*** Exercise material ***

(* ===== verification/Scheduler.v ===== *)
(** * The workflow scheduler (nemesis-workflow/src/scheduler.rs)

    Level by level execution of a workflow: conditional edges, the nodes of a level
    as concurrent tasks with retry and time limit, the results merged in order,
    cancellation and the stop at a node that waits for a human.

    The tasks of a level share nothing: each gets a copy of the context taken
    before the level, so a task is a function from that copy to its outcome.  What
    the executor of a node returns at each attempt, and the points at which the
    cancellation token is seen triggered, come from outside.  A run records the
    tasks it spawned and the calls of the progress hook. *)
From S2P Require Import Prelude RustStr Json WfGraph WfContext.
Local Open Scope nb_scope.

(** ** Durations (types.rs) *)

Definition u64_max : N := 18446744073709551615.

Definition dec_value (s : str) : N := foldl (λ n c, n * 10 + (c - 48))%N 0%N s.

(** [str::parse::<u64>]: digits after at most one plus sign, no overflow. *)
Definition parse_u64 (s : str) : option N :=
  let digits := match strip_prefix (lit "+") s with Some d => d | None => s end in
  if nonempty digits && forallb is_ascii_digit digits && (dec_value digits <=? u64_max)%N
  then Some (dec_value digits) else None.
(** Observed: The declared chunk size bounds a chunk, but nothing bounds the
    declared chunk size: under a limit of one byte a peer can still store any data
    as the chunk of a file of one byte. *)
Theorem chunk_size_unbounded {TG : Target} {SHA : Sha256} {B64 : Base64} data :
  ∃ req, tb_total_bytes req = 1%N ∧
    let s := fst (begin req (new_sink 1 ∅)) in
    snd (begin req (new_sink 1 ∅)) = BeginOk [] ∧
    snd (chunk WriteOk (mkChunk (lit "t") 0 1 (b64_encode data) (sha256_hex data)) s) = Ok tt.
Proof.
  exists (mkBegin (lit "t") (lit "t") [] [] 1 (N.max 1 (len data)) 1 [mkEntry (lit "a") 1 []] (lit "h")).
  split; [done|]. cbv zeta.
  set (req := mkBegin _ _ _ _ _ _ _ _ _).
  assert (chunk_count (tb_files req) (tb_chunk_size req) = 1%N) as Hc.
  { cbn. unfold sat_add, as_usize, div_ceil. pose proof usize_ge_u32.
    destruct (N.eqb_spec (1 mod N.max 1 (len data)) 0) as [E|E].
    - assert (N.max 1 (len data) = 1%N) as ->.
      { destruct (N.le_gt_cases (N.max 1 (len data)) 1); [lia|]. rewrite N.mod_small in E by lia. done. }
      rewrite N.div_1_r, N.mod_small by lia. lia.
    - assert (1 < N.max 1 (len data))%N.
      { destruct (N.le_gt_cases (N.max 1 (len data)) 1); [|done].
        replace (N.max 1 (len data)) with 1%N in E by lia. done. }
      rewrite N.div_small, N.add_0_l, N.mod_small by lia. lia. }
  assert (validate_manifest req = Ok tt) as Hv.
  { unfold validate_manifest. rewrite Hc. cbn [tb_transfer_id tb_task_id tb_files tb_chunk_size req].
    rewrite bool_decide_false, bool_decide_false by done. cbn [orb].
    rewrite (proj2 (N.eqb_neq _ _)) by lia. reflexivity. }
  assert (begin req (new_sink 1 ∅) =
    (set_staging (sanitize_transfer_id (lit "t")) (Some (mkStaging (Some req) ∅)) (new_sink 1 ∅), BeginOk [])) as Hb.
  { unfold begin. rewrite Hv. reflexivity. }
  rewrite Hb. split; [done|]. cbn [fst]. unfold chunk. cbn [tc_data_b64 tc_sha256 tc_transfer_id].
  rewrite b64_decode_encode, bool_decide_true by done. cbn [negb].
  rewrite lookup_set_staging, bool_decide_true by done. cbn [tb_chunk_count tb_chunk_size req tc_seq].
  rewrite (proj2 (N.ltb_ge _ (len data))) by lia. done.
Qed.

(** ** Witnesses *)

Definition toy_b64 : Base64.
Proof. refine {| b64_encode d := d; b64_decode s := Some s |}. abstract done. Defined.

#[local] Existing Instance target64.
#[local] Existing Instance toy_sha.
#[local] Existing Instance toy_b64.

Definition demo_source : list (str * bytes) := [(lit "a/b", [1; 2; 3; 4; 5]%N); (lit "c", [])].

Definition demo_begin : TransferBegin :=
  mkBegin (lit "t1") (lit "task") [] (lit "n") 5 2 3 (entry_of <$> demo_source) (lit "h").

*** End of Exercise material ***
*** Exercise material ***

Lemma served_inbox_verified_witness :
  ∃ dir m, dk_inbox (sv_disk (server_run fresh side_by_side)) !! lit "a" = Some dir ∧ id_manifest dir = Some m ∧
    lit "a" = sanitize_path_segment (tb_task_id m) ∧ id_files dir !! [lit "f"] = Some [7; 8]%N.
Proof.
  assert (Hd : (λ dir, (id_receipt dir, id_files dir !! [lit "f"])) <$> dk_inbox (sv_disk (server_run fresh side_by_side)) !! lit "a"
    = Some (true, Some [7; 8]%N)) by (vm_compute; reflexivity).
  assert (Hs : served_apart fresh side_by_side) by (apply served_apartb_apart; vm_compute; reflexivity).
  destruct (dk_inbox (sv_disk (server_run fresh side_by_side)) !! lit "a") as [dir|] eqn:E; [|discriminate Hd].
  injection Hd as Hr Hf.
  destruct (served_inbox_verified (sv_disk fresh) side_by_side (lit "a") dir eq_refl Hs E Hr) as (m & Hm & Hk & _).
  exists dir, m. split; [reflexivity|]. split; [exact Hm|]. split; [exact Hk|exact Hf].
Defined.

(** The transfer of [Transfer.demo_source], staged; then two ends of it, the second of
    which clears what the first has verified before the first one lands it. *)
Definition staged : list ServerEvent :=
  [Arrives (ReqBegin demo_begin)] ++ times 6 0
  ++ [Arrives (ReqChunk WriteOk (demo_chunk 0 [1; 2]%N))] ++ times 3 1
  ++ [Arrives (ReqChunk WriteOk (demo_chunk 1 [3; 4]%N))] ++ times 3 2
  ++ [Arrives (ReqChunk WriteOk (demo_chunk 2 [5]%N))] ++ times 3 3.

*** End of Exercise material ***

Requirement :: The string "WriteOk" may appear on lines of the data above; give the number of those lines and nothing more.

Result of this exercise :: 4